What the task asks:
Every line of the records below from the line with "match o with" up to and including the line with "Definition State : Type" must be reproduced exactly, and no line outside that range.

Stored items from a collection:
---
(** An optional string is truthy when it is present and not empty. *)
Definition truthy_opt (o : option string) : bool :=
  match o with Some s => truthy s | None => false end.

(** [i.isHidden] used as a condition: [undefined] counts as [false]. *)
Definition hidden (i : InspectionChecklistItem) : bool :=
  match item_isHidden i with Some b => b | None => false end.

(** [a || b] on optional strings. *)
Definition or_else (a : option string) (b : string) : string :=
  match a with
  | Some s => if truthy s then s else b
  | None => b
  end.

(* ================================================================== *)
(** * Data mutators *)
(* ================================================================== *)

(** The state cell [inspection]; [None] is [null]. *)
Definition State : Type := option InspectionProfile.

(** [i => i.status === 'untouched']. *)
Definition is_untouched (i : InspectionChecklistItem) : bool :=
  ItemStatus_eqb (item_status i) untouched.

(** The rollup computed by [updateItemStatus] from a section's items. *)
Definition newStatus (updatedItems : list InspectionChecklistItem)
  : SectionStatus :=
  let total := Z.of_nat (length updatedItems) in
  let untouched_n := Z.of_nat (length (filter is_untouched updatedItems)) in
  let completed_n := total - untouched_n in
  if completed_n =? total then completed
  else if 0 <? completed_n then in_progress
  else pending.

Definition updateItemStatus (sectionId itemId : string) (status : ItemStatus)
    (inspection : State) : State :=
  match inspection with
  | None => None
  | Some prev =>
      Some (with_sections prev
        (map (fun sec =>
                if negb (sec_id sec =? sectionId)%string then sec
                else
                  let updatedItems :=
                    map (fun item =>
                           if (item_id item =? itemId)%string
                           then with_status item status else item)
                        (sec_items sec) in
                  with_items_status sec updatedItems (newStatus updatedItems))
             (sections prev)))
  end.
---
Answer to the problem:
  match o with Some s => truthy s | None => false end.

(** [i.isHidden] used as a condition: [undefined] counts as [false]. *)
Definition hidden (i : InspectionChecklistItem) : bool :=
  match item_isHidden i with Some b => b | None => false end.

(** [a || b] on optional strings. *)
Definition or_else (a : option string) (b : string) : string :=
  match a with
  | Some s => if truthy s then s else b
  | None => b
  end.

(* ================================================================== *)
(** * Data mutators *)
(* ================================================================== *)

(** The state cell [inspection]; [None] is [null]. *)
Definition State : Type := option InspectionProfile.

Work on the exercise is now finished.